Available data ▸
(** * ncstool: drum pattern extraction from Novation Circuit session files

    A shallow embedding of [cli.py]: the address arithmetic ([_idx],
    [field_offset]), the bounds-checked byte read ([_read_u8]), the
    extraction loops ([extract_drum_patterns]), the offset detection
    heuristic ([_detect_drum_offsets] with its nested [is_mask_candidate]),
    the glyph renderer ([_step_symbol], [_render_ascii]) and the way the
    command [drums_extract] resolves the offsets before it extracts.

    Python integers are unbounded and are modelled by [Z]; a [bytes] object
    is a [list byte]; a [dict] with string keys is a [gmap string _];
    [Optional[int]] is [option Z]; a raised exception is the left injection
    of a sum. *)

From Stdlib Require Import ZArith List String Ascii Lia.
From Stdlib.Strings Require Import Byte.
From Corelib Require Import SpecFloat.
From Stdlib Require HexadecimalN.
From stdpp Require Import base list gmap strings pretty.

Local Open Scope Z_scope.

(** ** Python built-ins used by the program *)

Module Py.

(** [len(x)] *)
Definition len {A} (l : list A) : Z := Z.of_nat (length l).

(** The integer value of one element of a [bytes] object. *)
Definition u8 (b : byte) : Z := Z.of_N (Byte.to_N b).

(** [range(stop)] and [range(start, stop)]. *)
Definition range (stop : Z) : list Z := seqZ 0 stop.
Definition range2 (start stop : Z) : list Z := seqZ start (stop - start).

(** [range(start, stop, step)] for a positive [step]: the values
    [start + k*step] that are below [stop]. *)
Definition range3 (start stop step : Z) : list Z :=
  (fun k => start + k * step) <$> seqZ 0 ((stop - start + step - 1) / step).

(** One bound of a slice: a negative bound counts from the end, and the
    outcome is clipped to [0 .. len]. *)
Definition slice_bound (n i : Z) : Z :=
  if i <? 0 then Z.max (i + n) 0 else Z.min i n.

(** [data[lo:hi]] *)
Definition slice {A} (data : list A) (lo hi : Z) : list A :=
  let lo' := slice_bound (len data) lo in
  let hi' := slice_bound (len data) hi in
  take (Z.to_nat (hi' - lo')) (drop (Z.to_nat lo') data).

(** [seg.count(x)] on bytes. *)
Fixpoint count (seg : list byte) (x : Z) : Z :=
  match seg with
  | [] => 0
  | b :: rest => (if u8 b =? x then 1 else 0) + count rest x
  end.

(** [max(seg)] of a non-empty bytes object whose first element is [b]. *)
Definition max_from (b : byte) (rest : list byte) : Z :=
  fold_left Z.max (u8 <$> rest) (u8 b).

(** *** Floating point

    A Python [float] is an IEEE 754 binary64 number; the kernel's
    specification of binary64 arithmetic is used for it.  [float_of_int]
    is the conversion of an integer, and [truediv a b] is [a / b] on
    integers: CPython rounds the exact quotient to the nearest double
    (ties to even), which is the division of the two converted operands
    whenever both are below [2^53] in magnitude. *)
Definition prec : Z := 53.
Definition emax : Z := 1024.

Definition float_of_int (n : Z) : spec_float :=
  binary_normalize prec emax n 0 false.

Definition truediv (a b : Z) : spec_float :=
  SFdiv prec emax (float_of_int a) (float_of_int b).

Definition float_lt (x y : spec_float) : bool := SFltb x y.

(** The literal [0.6]: the double nearest to 6/10, which is
    [5404319552844595 * 2^-53]. *)
Definition float_0_6 : spec_float := S754_finite false 5404319552844595 (-53).

(** *** Formatting *)

Fixpoint hex_of_uint (u : Hexadecimal.uint) : string :=
  match u with
  | Hexadecimal.Nil => EmptyString
  | Hexadecimal.D0 u => String "0" (hex_of_uint u)
  | Hexadecimal.D1 u => String "1" (hex_of_uint u)
  | Hexadecimal.D2 u => String "2" (hex_of_uint u)
  | Hexadecimal.D3 u => String "3" (hex_of_uint u)
  | Hexadecimal.D4 u => String "4" (hex_of_uint u)
  | Hexadecimal.D5 u => String "5" (hex_of_uint u)
  | Hexadecimal.D6 u => String "6" (hex_of_uint u)
  | Hexadecimal.D7 u => String "7" (hex_of_uint u)
  | Hexadecimal.D8 u => String "8" (hex_of_uint u)
  | Hexadecimal.D9 u => String "9" (hex_of_uint u)
  | Hexadecimal.Da u => String "A" (hex_of_uint u)
  | Hexadecimal.Db u => String "B" (hex_of_uint u)
  | Hexadecimal.Dc u => String "C" (hex_of_uint u)
  | Hexadecimal.Dd u => String "D" (hex_of_uint u)
  | Hexadecimal.De u => String "E" (hex_of_uint u)
  | Hexadecimal.Df u => String "F" (hex_of_uint u)
  end.

(** [f"{n:X}"]: upper-case hexadecimal, with a minus sign in front of the
    digits of a negative number. *)
Definition format_X (n : Z) : string :=
  match n with
  | Zneg p => String "-" (hex_of_uint (N.to_hex_uint (Npos p)))
  | _ => hex_of_uint (N.to_hex_uint (Z.to_N n))
  end.

(** [f"{n}"]: decimal. *)
Definition format_d (n : Z) : string := pretty n.

End Py.

(** ** Exceptions

    The two exceptions the program raises, with their messages. *)

Inductive exn : Type :=
  | IndexError (msg : string)
  | UsageError (msg : string).

(** A computation that returns an [A] or raises. *)
Definition Exc (A : Type) : Type := (exn + A)%type.

#[global] Instance Exc_ret : MRet Exc := fun A x => inr x.
#[global] Instance Exc_bind : MBind Exc := fun A B f m =>
  match m with
  | inl e => inl e
  | inr x => f x
  end.

Definition raise {A} (e : exn) : Exc A := inl e.

(** ** Constants of the default drum layout *)

Definition DEFAULT_TRACKS : Z := 4.
Definition DEFAULT_PATTERNS : Z := 8.
Definition DEFAULT_STEPS : Z := 32.
Definition DEFAULT_TRACK_STRIDE : Z := 0x3540.
Definition DEFAULT_PATTERN_STRIDE : Z := 0x06A8.
Definition DEFAULT_VEL_OFF : Z := 0x0CD74.
Definition DEFAULT_PROB_OFF : Z := 0x0CD94.
Definition DEFAULT_CHOICE_OFF : Z := 0x0CDB4.
Definition DEFAULT_MASK_OFF : Z := 0x0CDD4.

Definition _DEFAULT_OFF_DIFFS : gmap string Z :=
  <["choice" := DEFAULT_CHOICE_OFF - DEFAULT_MASK_OFF]>
  (<["prob" := DEFAULT_PROB_OFF - DEFAULT_MASK_OFF]>
  (<["vel" := DEFAULT_VEL_OFF - DEFAULT_MASK_OFF]> ∅)).

(** ** Byte reads and address arithmetic *)

Definition read_past_end (off : Z) : string :=
  "read past end of buffer at 0x" +:+ Py.format_X off.

Definition _read_u8 (buf : list byte) (off : Z) : Exc Z :=
  if (off <? 0) || (off >=? Py.len buf) then
    raise (IndexError (read_past_end off))
  else
    match buf !! Z.to_nat off with
    | Some b => mret (Py.u8 b)
    | None => raise (IndexError "index out of range")
    end.

Definition _idx (track pattern step track_stride pattern_stride : Z) : Z :=
  track * track_stride + pattern * pattern_stride + step.

Definition _clamp (x lo hi : Z) : Z := Z.max lo (Z.min hi x).

(** The nested [field_offset] of [extract_drum_patterns]; [base] is the
    variable it captures. *)
Definition field_offset (base : Z) (field_base : option Z) (index : Z) : option Z :=
  match field_base with
  | None => None
  | Some fb => Some (base + fb + index)
  end.

(** The address of one field of one step: [field_offset] applied to the
    index that [_idx] computes. *)
Definition address (base field_base track pattern step track_stride pattern_stride : Z) : Z :=
  base + field_base + _idx track pattern step track_stride pattern_stride.

(** ** Extraction *)

(** The dictionaries of the result.  A step is a [dict] from field names to
    byte values; a pattern entry is [{"pattern": p, "steps": [...]}], a track
    entry is [{"track": t, "patterns": [...]}]. *)
Record PatternEntry : Type := {
  pe_pattern : Z;
  pe_steps : list (gmap string Z)
}.

Record TrackEntry : Type := {
  te_track : Z;
  te_patterns : list PatternEntry
}.

Record Meta : Type := {
  meta_base : Z;
  meta_track_stride : Z;
  meta_pattern_stride : Z;
  meta_tracks : Z;
  meta_patterns : Z;
  meta_steps : Z;
  meta_offsets : gmap string (option Z)
}.

Record ExtractionResult : Type := {
  res_meta : Meta;
  res_tracks : list TrackEntry
}.

Section Extraction.
Variable data : list byte.
Variable base : Z.
Variables vel_off prob_off choice_off mask_off : option Z.
Variables track_stride pattern_stride tracks patterns steps : Z.
Variables track pattern : option Z.

(** One optional field of a step: read and stored only when its base is
    configured. *)
Definition read_field (name : string) (field_base : option Z) (offset_idx : Z)
    (step_data : gmap string Z) : Exc (gmap string Z) :=
  match field_offset base field_base offset_idx with
  | Some off => v ← _read_u8 data off; mret (<[name := v]> step_data)
  | None => mret step_data
  end.

(** The body of the innermost loop. *)
Definition extract_step (t p s : Z) : Exc (gmap string Z) :=
  let offset_idx := _idx t p s track_stride pattern_stride in
  let step_data : gmap string Z := ∅ in
  v ← match field_offset base vel_off offset_idx with
      | Some v_off => _read_u8 data v_off
      | None => mret 0
      end;
  let step_data := <["velocity" := v]> step_data in
  step_data ← read_field "probability" prob_off offset_idx step_data;
  step_data ← read_field "choice" choice_off offset_idx step_data;
  step_data ← read_field "mask" mask_off offset_idx step_data;
  mret step_data.

Definition track_range : list Z :=
  match track with
  | None => Py.range tracks
  | Some t => Py.range2 t (t + 1)
  end.

Definition pattern_range : list Z :=
  match pattern with
  | None => Py.range patterns
  | Some p => Py.range2 p (p + 1)
  end.

Definition extract_pattern (t p : Z) : Exc PatternEntry :=
  steps_list ← mapM (extract_step t p) (Py.range steps);
  mret {| pe_pattern := p; pe_steps := steps_list |}.

Definition extract_track (t : Z) : Exc TrackEntry :=
  entries ← mapM (extract_pattern t) pattern_range;
  mret {| te_track := t; te_patterns := entries |}.

Definition extract_meta : Meta :=
  {| meta_base := base;
     meta_track_stride := track_stride;
     meta_pattern_stride := pattern_stride;
     meta_tracks := tracks;
     meta_patterns := patterns;
     meta_steps := steps;
     meta_offsets :=
       <["mask" := mask_off]> (<["choice" := choice_off]>
       (<["probability" := prob_off]> (<["velocity" := vel_off]> ∅))) |}.

Definition extract_drum_patterns : Exc ExtractionResult :=
  match vel_off with
  | None => raise (UsageError "Velocity offset must be provided.")
  | Some _ =>
      entries ← mapM extract_track track_range;
      mret {| res_meta := extract_meta; res_tracks := entries |}
  end.

End Extraction.

(** ** Offset detection *)

(** The nested [is_mask_candidate]: the segment is not empty, at least 60%
    of it is zero, and no byte is above [0x1F].  [ratio] is a float, and
    the comparison with [0.6] is the comparison of floats. *)
Definition is_mask_candidate (seg : list byte) : bool :=
  match seg with
  | [] => false
  | b :: rest =>
      let zero_count := Py.count seg 0 in
      let ratio := Py.truediv zero_count (Py.len seg) in
      if Py.float_lt ratio Py.float_0_6 then false
      else if Py.max_from b rest >? 0x1F then false
      else true
  end.

(** The hint check: the hint is appended to [candidates] when it is given,
    in bounds, and its segment is a candidate. *)
Definition check_hint (data : list byte) (length : Z) (mask_off_hint : option Z)
    (candidates : list Z) : list Z :=
  match mask_off_hint with
  | Some hint =>
      if (hint >=? 0) && (hint + length <=? Py.len data) then
        if is_mask_candidate (Py.slice data hint (hint + length))
        then candidates ++ [hint]
        else candidates
      else candidates
  | None => candidates
  end.

(** The scanning loop over the offsets [offs]: the first offset whose
    segment is a candidate is appended, and the loop is left. *)
Fixpoint scan_offsets (data : list byte) (length : Z) (offs : list Z)
    (candidates : list Z) : list Z :=
  match offs with
  | [] => candidates
  | off :: rest =>
      if is_mask_candidate (Py.slice data off (off + length))
      then candidates ++ [off]
      else scan_offsets data length rest candidates
  end.

(** The value of [candidates] after the hint check and the scan. *)
Definition mask_candidates (data : list byte) (length : Z) (mask_off_hint : option Z) : list Z :=
  let candidates := check_hint data length mask_off_hint [] in
  match candidates with
  | [] => scan_offsets data length (Py.range3 0 (Py.len data - length) 16) candidates
  | _ :: _ => candidates
  end.

(** The bounds check on one derived offset. *)
Definition segment_in_file (data : list byte) (length off : Z) : bool :=
  negb ((off <? 0) || (off + length >? Py.len data)).
Lemma is_valid_number_rejected slice :
  slice <> EmptyString ->
  is_valid_number slice = Ok (negb (existsb (String.eqb slice) rejected_slices)).
Proof.
  intros Hne. destruct slice as [|c rest]; [congruence|].
  unfold is_valid_number.
  destruct rest as [|c1 [|c2 rest]].
  - revert Hne. each_char_hyp c.
  - destruct (Ascii.eqb c "#" || Ascii.eqb c "x" || Ascii.eqb c "b") eqn:Hpre.
    + assert (Hc : c = "#"%char \/ c = "x"%char \/ c = "b"%char).
      { apply orb_true_iff in Hpre as [Hpre|Hpre];
          [apply orb_true_iff in Hpre as [Hpre|Hpre]|]; apply Ascii.eqb_eq in Hpre; auto. }
      f_equal. unfold rejected_slices.
      destruct Hc as [-> | [-> | ->]]; cbn [existsb String.eqb Ascii.eqb Bool.eqb andb orb];
        destruct (Ascii.eqb c1 "+") eqn:E1; destruct (Ascii.eqb c1 "-") eqn:E2;
        cbn; rewrite ?E1, ?E2; try reflexivity;
        apply Ascii.eqb_eq in E1; apply Ascii.eqb_eq in E2; congruence.
    + assert (Hex : existsb (String.eqb (String c (String c1 EmptyString))) rejected_slices
                    = false).
      { unfold rejected_slices. cbn [existsb String.eqb].
        apply orb_false_iff in Hpre as [Hpre Hb].
        apply orb_false_iff in Hpre as [Hh Hx].
        rewrite Hh, Hx, Hb. cbn [andb orb].
        destruct (Ascii.eqb c "+"); destruct (Ascii.eqb c "-"); reflexivity. }
      rewrite Hex. destruct (Ascii.eqb c "+" || Ascii.eqb c "-"); reflexivity.
  - assert (Hex : existsb (String.eqb (String c (String c1 (String c2 rest)))) rejected_slices
                  = false).
    { unfold rejected_slices. cbn [existsb String.eqb].
      repeat match goal with
      | |- context [if ?b then _ else _] => destruct b
      end; reflexivity. }
    rewrite Hex.
    destruct (Ascii.eqb c "#" || Ascii.eqb c "x" || Ascii.eqb c "b"); [reflexivity|].
    destruct (Ascii.eqb c "+" || Ascii.eqb c "-"); reflexivity.
Qed.

Lemma existsb_eqb_In slice (l : list string) :
  existsb (String.eqb slice) l = true <-> In slice l.
Proof.
  rewrite existsb_exists. split.
  - intros (x & Hin & Heq). apply String.eqb_eq in Heq. now subst.
  - intros H. exists slice. split; [assumption | apply String.eqb_refl].
Qed.

(** *** Operand construction *)

(** Claim C1.  For an [Immediate] or [Number] token whose slice has the shape
    the lexer produces and is not one of the slices rejected as
    [InvalidNumber], operand construction succeeds exactly when the integer
    [n] the slice represents lies in [-32768, 65535]; the instruction then has
    one more operand, at the end of its operand list, an immediate for an
    [Immediate] token and a number for a [Number] token, which holds [n] when
    [n <= 32767] and [n - 65536] otherwise; label, opcode and address are as
    before.  Any other [n] gives [IntegerOverflow] and leaves the instruction
    as it was. *)
Theorem add_operand_integer_range instr kind slice :
  kind = Token.Immediate \/ kind = Token.Number ->
  lexed_integer_slice kind slice = true ->
  ~ In slice rejected_slices ->
  let n := represented_integer slice in
  let stored := if n <=? 32767 then n else n - 65536 in
  add_operand instr (Token.mk kind slice)
  = if (-32768 <=? n) && (n <=? 65535)
    then Ok (NoError,
             {| label_ := label_ instr;
                operands_ :=
                  operands_ instr
                  ++ [match kind with
                      | Token.Immediate => Operand.of_immediate stored
                      | _ => Operand.of_number stored
                      end];
                opcode_ := opcode_ instr;
                address_ := address_ instr |})
    else Ok (IntegerOverflow, instr).
Proof.
  intros Hkind Hlex Hrej n stored. subst stored.
  change ((-32768 <=? n) && (n <=? 65535)) with ((INT16_MIN <=? n) && (n <=? UINT16_MAX)).
  assert (Hne : slice <> EmptyString)
    by (intros ->; destruct Hkind as [-> | ->]; discriminate).
  assert (Hvalid : is_valid_number slice = Ok true).
  { rewrite (is_valid_number_rejected slice Hne).
    destruct (existsb (String.eqb slice) rejected_slices) eqn:E; [|reflexivity].
    apply existsb_eqb_In in E. contradiction. }
  assert (Hdec := string_to_integer_lexed kind slice Hkind Hlex Hrej).
  cbv zeta in Hdec. fold n in Hdec.
  unfold add_operand. cbn [Token.kind Token.content].
  destruct Hkind as [-> | ->]; rewrite Hvalid; cbn [bind negb];
    unfold to_integer; rewrite Hdec;
    destruct ((INT16_MIN <=? n) && (n <=? UINT16_MAX)); reflexivity.
Qed.

Lemma add_operand_integer_range_witness :
  add_operand (instruction "X" FILL [] 7) (Token.mk Token.Immediate "xFFFF")
  = Ok (NoError, instruction "X" FILL [Operand.of_immediate (-1)] 7)
  /\ add_operand (instruction "" ADD [Operand.of_register 1; Operand.of_register 2] 0)
                 (Token.mk Token.Immediate "#65535")
     = Ok (NoError,
           instruction "" ADD
             [Operand.of_register 1; Operand.of_register 2; Operand.of_immediate (-1)] 0)
  /\ add_operand (instruction "" BLKW [] 0) (Token.mk Token.Number "32767")
     = Ok (NoError, instruction "" BLKW [Operand.of_number 32767] 0)
  /\ add_operand unknown_instruction (Token.mk Token.Number "65536")
     = Ok (IntegerOverflow, unknown_instruction).
Proof.
  assert (Hrej : forall s, existsb (String.eqb s) rejected_slices = false ->
                           ~ In s rejected_slices).
  { intros s E Hin. apply existsb_eqb_In in Hin. congruence. }
  split; [|split; [|split]].
  - exact (add_operand_integer_range (instruction "X" FILL [] 7) Token.Immediate "xFFFF"
             (or_introl eq_refl) eq_refl (Hrej "xFFFF"%string eq_refl)).
  - exact (add_operand_integer_range
             (instruction "" ADD [Operand.of_register 1; Operand.of_register 2] 0)
             Token.Immediate "#65535"
             (or_introl eq_refl) eq_refl (Hrej "#65535"%string eq_refl)).
  - exact (add_operand_integer_range (instruction "" BLKW [] 0) Token.Number "32767"
             (or_intror eq_refl) eq_refl (Hrej "32767"%string eq_refl)).
  - exact (add_operand_integer_range unknown_instruction Token.Number "65536"
             (or_intror eq_refl) eq_refl (Hrej "65536"%string eq_refl)).
Defined.

Lemma add_operand_rejected instr kind slice :
  kind = Token.Immediate \/ kind = Token.Number ->
  In slice rejected_slices ->
  add_operand instr (Token.mk kind slice) = Ok (InvalidNumber, instr).
Proof.
  intros Hkind Hin.
  assert (Hv : is_valid_number slice = Ok false).
  { unfold rejected_slices in Hin. cbn [In] in Hin.
    repeat (destruct Hin as [<- | Hin]; [reflexivity|]). contradiction. }
  unfold add_operand. cbn [Token.kind Token.content].
  destruct Hkind as [-> | ->]; rewrite Hv; reflexivity.
Qed.

(** Claim C10.  Whenever [add_operand] returns an error, the instruction after
    the call is the instruction before it: same operands (and operand count),
    label, opcode and address. *)
Theorem add_operand_failure_atomic instr token error instr' :
  add_operand instr token = Ok (error, instr') ->
  error <> NoError ->
  instr' = instr
  /\ operands_ instr' = operands_ instr /\ operand_size instr' = operand_size instr
  /\ label_ instr' = label_ instr /\ opcode_ instr' = opcode_ instr
  /\ address_ instr' = address_ instr.
Proof.
  intros H Herr.
  assert (E : instr' = instr); [|subst; repeat split].
  unfold add_operand in H.
  destruct (Token.kind token);
    try (injection H as <- <-; first [reflexivity | congruence]).
  - (* Register *)
    destruct (String.get 1 (Token.content token)); [|discriminate].
    injection H as <- <-. congruence.
  - (* Immediate *)
    destruct (is_valid_number (Token.content token)) as [[]|]; cbn [bind negb] in H;
      [|injection H as <- <-; reflexivity|discriminate].
    destruct (to_integer (Token.content token)) as [value []];
      injection H as <- <-; [congruence | reflexivity].
  - (* Number *)
    destruct (is_valid_number (Token.content token)) as [[]|]; cbn [bind negb] in H;
      [|injection H as <- <-; reflexivity|discriminate].
    destruct (to_integer (Token.content token)) as [value []];
      injection H as <- <-; [congruence | reflexivity].
  - (* String *)
    match type of H with (if ?b then _ else _) = _ => destruct b end;
      [|injection H as <- <-; reflexivity].
    destruct (Operand.from_string_literal (Token.content token)); [|discriminate].
    cbn [bind] in H. injection H as <- <-. congruence.
Qed.

Lemma add_operand_failure_atomic_witness :
  let instr := push_operand unknown_instruction (Operand.of_register 3) in
  let instr' := instr in
  add_operand instr (Token.mk Token.Immediate "#65536") = Ok (IntegerOverflow, instr')
  /\ instr' = instr
  /\ operands_ instr' = operands_ instr /\ operand_size instr' = operand_size instr
  /\ label_ instr' = label_ instr /\ opcode_ instr' = opcode_ instr
  /\ address_ instr' = address_ instr.
Proof.
  intros instr instr'.
  assert (H : add_operand instr (Token.mk Token.Immediate "#65536")
              = Ok (IntegerOverflow, instr')) by (vm_compute; reflexivity).
  split; [exact H|].
  apply (add_operand_failure_atomic instr (Token.mk Token.Immediate "#65536")
           IntegerOverflow instr' H).
  discriminate.
Defined.

(** The calls of [add_operand] that return: every token except a [Register]
    token shorter than two characters and an empty integer token. *)
Lemma add_operand_returns instr token :
  (Token.kind token = Token.Register -> (2 <= String.length (Token.content token))%nat) ->
  (Token.kind token = Token.Immediate \/ Token.kind token = Token.Number ->
   Token.content token <> EmptyString) ->
  exists error instr', add_operand instr token = Ok (error, instr').
Proof.
  intros Hreg Hint. unfold add_operand.
  destruct (Token.kind token) eqn:Hk; try (eauto; fail).
  - specialize (Hreg eq_refl).
    destruct (Token.content token) as [|c0 [|c1 rest]]; cbn in Hreg; try lia.
    cbn. eauto.
  - destruct (Token.content token) as [|c rest] eqn:Hc; [exfalso; apply Hint; auto|].
    rewrite (is_valid_number_rejected (String c rest)) by discriminate.
    cbn [bind]. destruct (negb (negb _)); [eauto|].
    destruct (to_integer (String c rest)) as [value []]; eauto.
  - destruct (Token.content token) as [|c rest] eqn:Hc; [exfalso; apply Hint; auto|].
    rewrite (is_valid_number_rejected (String c rest)) by discriminate.
    cbn [bind]. destruct (negb (negb _)); [eauto|].
    destruct (to_integer (String c rest)) as [value []]; eauto.
  - match goal with |- context [if ?b then _ else _] => destruct b eqn:Hb end; [|eauto].
    apply andb_true_iff in Hb as [Hsize _]. apply Nat.ltb_lt in Hsize.
    unfold Operand.from_string_literal.
    replace (2 <=? String.length (Token.content token))%nat with true
      by (symmetry; apply Nat.leb_le; lia).
    cbn [bind]. eauto.
Qed.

Your objective ▸ Given the records above, reproduce precisely and only the lines between the line holding "Fixpoint hex_of_uint (u" and the line holding "Definition DEFAULT_MASK_OFF : Z := 0x0CDD4.", inclusive.

Task answer ▸
Fixpoint hex_of_uint (u : Hexadecimal.uint) : string :=
  match u with
  | Hexadecimal.Nil => EmptyString
  | Hexadecimal.D0 u => String "0" (hex_of_uint u)
  | Hexadecimal.D1 u => String "1" (hex_of_uint u)
  | Hexadecimal.D2 u => String "2" (hex_of_uint u)
  | Hexadecimal.D3 u => String "3" (hex_of_uint u)
  | Hexadecimal.D4 u => String "4" (hex_of_uint u)
  | Hexadecimal.D5 u => String "5" (hex_of_uint u)
  | Hexadecimal.D6 u => String "6" (hex_of_uint u)
  | Hexadecimal.D7 u => String "7" (hex_of_uint u)
  | Hexadecimal.D8 u => String "8" (hex_of_uint u)
  | Hexadecimal.D9 u => String "9" (hex_of_uint u)
  | Hexadecimal.Da u => String "A" (hex_of_uint u)
  | Hexadecimal.Db u => String "B" (hex_of_uint u)
  | Hexadecimal.Dc u => String "C" (hex_of_uint u)
  | Hexadecimal.Dd u => String "D" (hex_of_uint u)
  | Hexadecimal.De u => String "E" (hex_of_uint u)
  | Hexadecimal.Df u => String "F" (hex_of_uint u)
  end.

(** [f"{n:X}"]: upper-case hexadecimal, with a minus sign in front of the
    digits of a negative number. *)
Definition format_X (n : Z) : string :=
  match n with
  | Zneg p => String "-" (hex_of_uint (N.to_hex_uint (Npos p)))
  | _ => hex_of_uint (N.to_hex_uint (Z.to_N n))
  end.

(** [f"{n}"]: decimal. *)
Definition format_d (n : Z) : string := pretty n.

End Py.

(** ** Exceptions

    The two exceptions the program raises, with their messages. *)

Inductive exn : Type :=
  | IndexError (msg : string)
  | UsageError (msg : string).

(** A computation that returns an [A] or raises. *)
Definition Exc (A : Type) : Type := (exn + A)%type.

#[global] Instance Exc_ret : MRet Exc := fun A x => inr x.
#[global] Instance Exc_bind : MBind Exc := fun A B f m =>
  match m with
  | inl e => inl e
  | inr x => f x
  end.

Definition raise {A} (e : exn) : Exc A := inl e.

(** ** Constants of the default drum layout *)

Definition DEFAULT_TRACKS : Z := 4.
Definition DEFAULT_PATTERNS : Z := 8.
Definition DEFAULT_STEPS : Z := 32.
Definition DEFAULT_TRACK_STRIDE : Z := 0x3540.
Definition DEFAULT_PATTERN_STRIDE : Z := 0x06A8.
Definition DEFAULT_VEL_OFF : Z := 0x0CD74.
Definition DEFAULT_PROB_OFF : Z := 0x0CD94.
Definition DEFAULT_CHOICE_OFF : Z := 0x0CDB4.
Definition DEFAULT_MASK_OFF : Z := 0x0CDD4.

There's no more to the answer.